Lemma DecodeAmf3Object_reads dec h fuel ty encs (val : bytes → value) :
  NoDup encs.*1 → len encs < 2 ^ 25 → len ty < 2 ^ 28 → Forall (λ k, len k < 2 ^ 28) encs.*1 →
  (length encs ≤ fuel)%nat →
  (∀ k, k ∈ encs.*1 → reads dec (default [] (assoc k encs)) (val k)) →
  reads (DecodeAmf3Object dec h fuel false) (tail (object_bytes ty encs))
    (VObject ((λ k, (k, val k)) <$> sort_strings encs.*1)).
Proof.
  intros Hnd Hl Hty Hk Hf Hv. unfold DecodeAmf3Object, object_bytes. cbn [app tail].
  set (keys := sort_strings encs.*1). assert (Hp : keys ≡ₚ encs.*1) by apply merge_sort_Permutation.
  pose proof (len_nonneg keys) as Hnn.
  assert (Hlk : len keys = len encs) by (unfold len; by rewrite Hp, length_fmap).
  apply (reads_after _ _ tt); [by apply reads_on_w|].
  replace (16 * len keys + 3) with (2 * (8 * len keys + 1) + 1) by lia.
  eapply reads_bind; [apply decodeReferenceInt_bytes; lia|]. cbv beta iota.
  destruct (trait_bits (len keys) Hnn) as (H1 & H2 & H4 & H8).
  rewrite app_assoc. eapply (reads_bind _ _ _ (mkTrait ty false false keys)).
  { unfold decode_trait. rewrite H1, H2, H4, H8. cbn [negb Z.eqb].
    eapply reads_bind; [by apply reads_on_err, DecodeAmf3String_bytes|].
    rewrite <- (app_nil_r (mjoin _)). eapply reads_bind.
    { apply props_loop_reads; [by rewrite Hp|]. rewrite Hp, length_fmap. done. }
    apply (reads_after _ _ tt); [apply reads_on_p|apply reads_ret]. }
  apply (reads_after _ _ tt); [apply reads_on_p|]. cbn [Externalizable Dynamic Properties].
  rewrite <- (app_nil_r (mjoin _)). eapply reads_bind.
  { apply (sealed_loop_reads dec (λ k, default [] (assoc k encs)) val).
    - apply Forall_forall. intros k Hin. rewrite Hp in Hin. by apply Hv.
    - by rewrite Hp.
    - intros k _. apply not_elem_of_nil. }
  apply (reads_after _ _ ((λ k, (k, val k)) <$> keys)); apply reads_ret.
Qed.

Lemma DecodeAmf3_marked_reads h fuel m b v :
  reads (decodeAmf3_marked (DecodeAmf3_loop h fuel) h fuel m) b v →
  reads (DecodeAmf3_loop h (S fuel)) ([m] ++ b) v.
Proof. intros Hr. cbn [DecodeAmf3_loop]. eapply reads_bind; [by apply reads_on_w|exact Hr]. Qed.
(** The switch on the marker. *)
Definition decodeAmf0_marked (fuel : nat) (marker : Z) : go dec_state value :=
  if marker =? AMF0_NUMBER_MARKER then VFloat <$> on_w (DecodeAmf0Number false)
  else if marker =? AMF0_BOOLEAN_MARKER then VBool <$> on_w (DecodeAmf0Boolean false)
  else if marker =? AMF0_STRING_MARKER then VString <$> on_w (DecodeAmf0String false)
  else if marker =? AMF0_OBJECT_MARKER then VObject <$> DecodeAmf0Object fuel false
  else if marker =? AMF0_MOVIECLIP_MARKER then
    fail (Errorf "decode amf0: unsupported type movieclip")
  else if marker =? AMF0_NULL_MARKER then on_w (DecodeAmf0Null false)
  else if marker =? AMF0_UNDEFINED_MARKER then on_w (DecodeAmf0Undefined false)
  else if marker =? AMF0_REFERENCE_MARKER then
    fail (Errorf "decode amf0: unsupported type reference")
  else if marker =? AMF0_ECMA_ARRAY_MARKER then VObject <$> DecodeAmf0EcmaArray fuel false
  else if marker =? AMF0_STRICT_ARRAY_MARKER then VArray <$> DecodeAmf0StrictArray fuel false
  else if marker =? AMF0_DATE_MARKER then VFloat <$> on_w (DecodeAmf0Date false)
  else if marker =? AMF0_LONG_STRING_MARKER then VString <$> on_w (DecodeAmf0LongString false)
  else if marker =? AMF0_UNSUPPORTED_MARKER then on_w (DecodeAmf0Unsupported false)
  else if marker =? AMF0_RECORDSET_MARKER then
    fail (Errorf "decode amf0: unsupported type recordset")
  else if marker =? AMF0_XML_DOCUMENT_MARKER then VString <$> on_w (DecodeAmf0XmlDocument false)
  else if marker =? AMF0_TYPED_OBJECT_MARKER then DecodeAmf0TypedObject fuel false
  else if marker =? AMF0_ACMPLUS_OBJECT_MARKER then DecodeAmf3 externalHandlers
  else fail (Errorf "decode amf0: unsupported type %d").
End decode0_loops.

(** [fuel] bounds the calls nested in each other: each one takes a byte. *)
Fixpoint DecodeAmf0_loop (h : ext_handlers) (fuel : nat) : go dec_state value :=
  match fuel with
  | O => λ s, (OutOfFuel, s)
  | S fuel =>
      marker ← on_w ReadMarker;
      decodeAmf0_marked (DecodeAmf0_loop h fuel) h fuel marker
  end.

Definition DecodeAmf0 (h : ext_handlers) : go dec_state value := λ s,
  DecodeAmf0_loop h (S (length s.2)) s.
(* ===== verification/ConnClient.v ===== *)
(** * The client's side of a connection (src/protocol/core/conn_client.go)

    A client dials a server, shakes hands, and sends the commands connect, createStream
    and publish or play, each after the answer to the one before. *)
From S2P Require Import Prelude GoIO ReadWriter Av Chunk Conn ConnSafe Handshake Amf Amf3 Amf0 Forward.

Definition PUBLISH : bytes := str "publish".
Definition PLAY : bytes := str "play".

Definition respResult : bytes := str "_result".
Definition respError : bytes := str "_error".
Definition onStatus : bytes := str "onStatus".
Definition publishStart : bytes := str "NetStream.Publish.Start".
Definition playStart : bytes := str "NetStream.Play.Start".
Definition playReset : bytes := str "NetStream.Play.Reset".
Definition connectSuccess : bytes := str "NetConnection.Connect.Success".
Definition onBWDone : bytes := str "onBWDone".

Definition errFail : error := Errorf "respone err".

(** [cc_conn] is nil before [connectServer]. *)
Record ConnClient := mkClient {
  cc_transID : Z;
  cc_url : bytes;
  cc_tcurl : bytes;
  cc_app : bytes;
  cc_title : bytes;
  cc_query : bytes;
  cc_curcmdName : bytes;
  cc_streamid : Z;
  cc_conn : option RtmpConn;
  cc_decoder : Decoder;
}.

Definition NewConnClient : ConnClient := mkClient 1 [] [] [] [] [] [] 0 None NewDecoder.

Definition set_cc_conn v cc := mkClient (cc_transID cc) (cc_url cc) (cc_tcurl cc) (cc_app cc)
  (cc_title cc) (cc_query cc) (cc_curcmdName cc) (cc_streamid cc) v (cc_decoder cc).
Definition set_cc_decoder v cc := mkClient (cc_transID cc) (cc_url cc) (cc_tcurl cc) (cc_app cc)
  (cc_title cc) (cc_query cc) (cc_curcmdName cc) (cc_streamid cc) (cc_conn cc) v.
Definition set_streamid v cc := mkClient (cc_transID cc) (cc_url cc) (cc_tcurl cc) (cc_app cc)
  (cc_title cc) (cc_query cc) (cc_curcmdName cc) v (cc_conn cc) (cc_decoder cc).
Definition set_curcmd v cc := mkClient (cc_transID cc) (cc_url cc) (cc_tcurl cc) (cc_app cc)
  (cc_title cc) (cc_query cc) v (cc_streamid cc) (cc_conn cc) (cc_decoder cc).
Definition set_transID v cc := mkClient v (cc_url cc) (cc_tcurl cc) (cc_app cc)
  (cc_title cc) (cc_query cc) (cc_curcmdName cc) (cc_streamid cc) (cc_conn cc) (cc_decoder cc).
Definition set_cc_url v cc := mkClient (cc_transID cc) v (cc_tcurl cc) (cc_app cc)
  (cc_title cc) (cc_query cc) (cc_curcmdName cc) (cc_streamid cc) (cc_conn cc) (cc_decoder cc).
Definition set_names app title query tcurl cc := mkClient (cc_transID cc) (cc_url cc) tcurl app
  title query (cc_curcmdName cc) (cc_streamid cc) (cc_conn cc) (cc_decoder cc).
(* ===== verification/Dialogue.v ===== *)
(** * The dialogue of a client and a server

    A client that publishes or plays and a server agree: on what the client writes the
    server reaches its end of the set-up, and on what the server writes the client does. *)
From S2P Require Import Prelude Pio GoIO ReadWriter Av Chunk Conn ConnSafe Exchange Crypto Handshake.
From S2P Require Import Amf Amf3 Amf0 Forward Commands ConnClient.

(** ** Commands without surprises *)

Lemma str_bytes s : Forall is_byte (str s).
Proof.
  unfold str. apply Forall_fmap, Forall_true. intros c. unfold is_byte. simpl.
  pose proof (Ascii.nat_ascii_bounded c). lia.
Qed.

(** The same value with the maps at its top in another order. *)
Definition reordered (v v' : value) : Prop :=
  v = v' ∨ ∃ o o', v = VObject o ∧ v' = VObject o' ∧ o ≡ₚ o'.

Lemma command_ok_reordered vals vals' : Forall2 reordered vals vals' →
  command_ok vals → command_ok vals'.
Proof.
  intros Hp [Hne Hv Hb Hs].
  assert (H : Forall amf0_ok vals' ∧ Forall bytes_ok vals' ∧
    len (command_data vals') = len (command_data vals)).
  { clear Hne Hs. unfold command_data. induction Hp as [|v v' vals vals' Hvv Hp IH]; [done|].
    apply Forall_cons in Hv as [Hv Hvs], Hb as [Hb Hbs]. destruct (IH Hvs Hbs) as (H1 & H2 & H3).
    cbn [fmap list_fmap]. rewrite !mjoin_cons, !len_app, H3.
    destruct Hvv as [->|(o & o' & -> & -> & Ho)]; [by auto|].
    rewrite (size_perm _ _ Ho). split_and!; [| |done]; constructor; try done.
    - by eapply amf0_ok_perm.
    - by eapply bytes_ok_perm. }
  destruct H as (H1 & H2 & H3). constructor; try done; [|by rewrite H3].
  by destruct Hp.
Qed.

Lemma reordered_object o o' : o' ≡ₚ o → reordered (VObject o) (VObject o').
Proof. intros Hp. right. exists o, o'. by split_and!. Qed.

Ltac reorder := repeat (apply Forall2_cons; split; [first [by left | by apply reordered_object]|]);
  by apply Forall2_nil.

(** Every value of a command of the dialogue is of one of these forms. *)
Ltac value_ok :=
  lazymatch goal with
  | |- amf0_ok VNil => apply ok0_nil
  | |- amf0_ok (VInt _ _) => apply ok0_int
  | |- amf0_ok (VString _) => apply ok0_string; first [lia | reflexivity]
  | |- amf0_ok (VObject _) =>
      apply ok0_object; [split; apply (bool_decide_unpack _); vm_compute; exact I|]
  | |- bytes_ok VNil => apply bo_nil
  | |- bytes_ok (VInt _ _) => apply bo_int
  | |- bytes_ok (VString _) => apply bo_string; first [assumption | apply str_bytes]
  | |- bytes_ok (VObject _) => apply bo_object
  | |- Forall _ (_ :: _) => apply Forall_cons_2
  | |- Forall _ [] => apply Forall_nil_2
  | |- Forall is_byte (_, _).1 ∧ _ => split; [apply str_bytes|]; cbn [snd]
  | |- amf0_ok (_, _).2 => cbn [snd]
  end.

Lemma string_size s : len (amf0_bytes (VString s)) ≤ 5 + len s.
Proof.
  cbn [amf0_bytes]. destruct (_ <=? _); unfold key_bytes, len; cbn [length app];
    rewrite ?length_app, length_be_split; simpl; lia.
Qed.

Lemma object_size o : len (amf0_bytes (VObject o))
  = 4 + foldr (λ kv t, 2 + len kv.1 + len (amf0_bytes kv.2) + t) 0 o.
Proof.
  cbn [amf0_bytes]. unfold entries_bytes. rewrite !len_app.
  induction o as [|[k v] o IH]; [done|]. cbn [map fmap list_fmap foldr fst snd] in *.
  rewrite mjoin_cons, !len_app. unfold key_bytes at 1. rewrite len_app.
  unfold len at 2. rewrite length_be_split. lia.
Qed.

(** The size of a command, with the lengths of all closed lists computed. *)
Ltac command_size :=
  unfold command_data; cbn [fmap list_fmap]; rewrite ?mjoin_cons, ?len_app, ?object_size;
  cbn [foldr fst snd];
  repeat match goal with
  | |- context [len ?l] =>
      let n := eval vm_compute in (len l) in
      match n with Z0 => change (len l) with n | Zpos _ => change (len l) with n end
  end.

(** ** The messages of the dialogue *)

Definition hello : list (ChunkStream bytes) :=
  [newCS 0 2 0 4 5 0 [0; 38; 37; 160]; newCS 0 2 0 5 6 0 [0; 38; 37; 160; 2];
   newCS 0 2 0 4 1 0 [0; 0; 4; 0]].

Lemma hello_sendable : Forall sendable hello.
Proof. repeat (apply Forall_cons; split; [sendable_sample|]). by apply Forall_nil. Qed.

Lemma hello_control : Forall (λ m, is_control (TypeID m) = true) hello.
Proof. by repeat constructor. Qed.

Lemma hello_window : Forall (window_ok quota) hello.
Proof. repeat constructor; intros E; vm_compute in E |- *; congruence. Qed.

Section dialogue.
Variables iterC iterS : object → object.
Hypothesis iterC_perm : ∀ o, iterC o ≡ₚ o.
Hypothesis iterS_perm : ∀ o, iterS o ≡ₚ o.
Variables url app title tcurl : bytes.
Hypothesis app_bytes : Forall is_byte app.
Hypothesis title_bytes : Forall is_byte title.
Hypothesis tcurl_bytes : Forall is_byte tcurl.
Hypothesis short : len app + len title + len tcurl < 2 ^ 19.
—————
About this task: The exact lines of the material above starting at the one that contains "else if marker =? AMF0_STRICT_ARRAY_MARKER" and ending at the one that contains "else if marker =? AMF0_ACMPLUS_OBJECT_MARKER" are what to retype; leave out everything else.

Answer section:
  else if marker =? AMF0_STRICT_ARRAY_MARKER then VArray <$> DecodeAmf0StrictArray fuel false
  else if marker =? AMF0_DATE_MARKER then VFloat <$> on_w (DecodeAmf0Date false)
  else if marker =? AMF0_LONG_STRING_MARKER then VString <$> on_w (DecodeAmf0LongString false)
  else if marker =? AMF0_UNSUPPORTED_MARKER then on_w (DecodeAmf0Unsupported false)
  else if marker =? AMF0_RECORDSET_MARKER then
    fail (Errorf "decode amf0: unsupported type recordset")
  else if marker =? AMF0_XML_DOCUMENT_MARKER then VString <$> on_w (DecodeAmf0XmlDocument false)
  else if marker =? AMF0_TYPED_OBJECT_MARKER then DecodeAmf0TypedObject fuel false
  else if marker =? AMF0_ACMPLUS_OBJECT_MARKER then DecodeAmf3 externalHandlers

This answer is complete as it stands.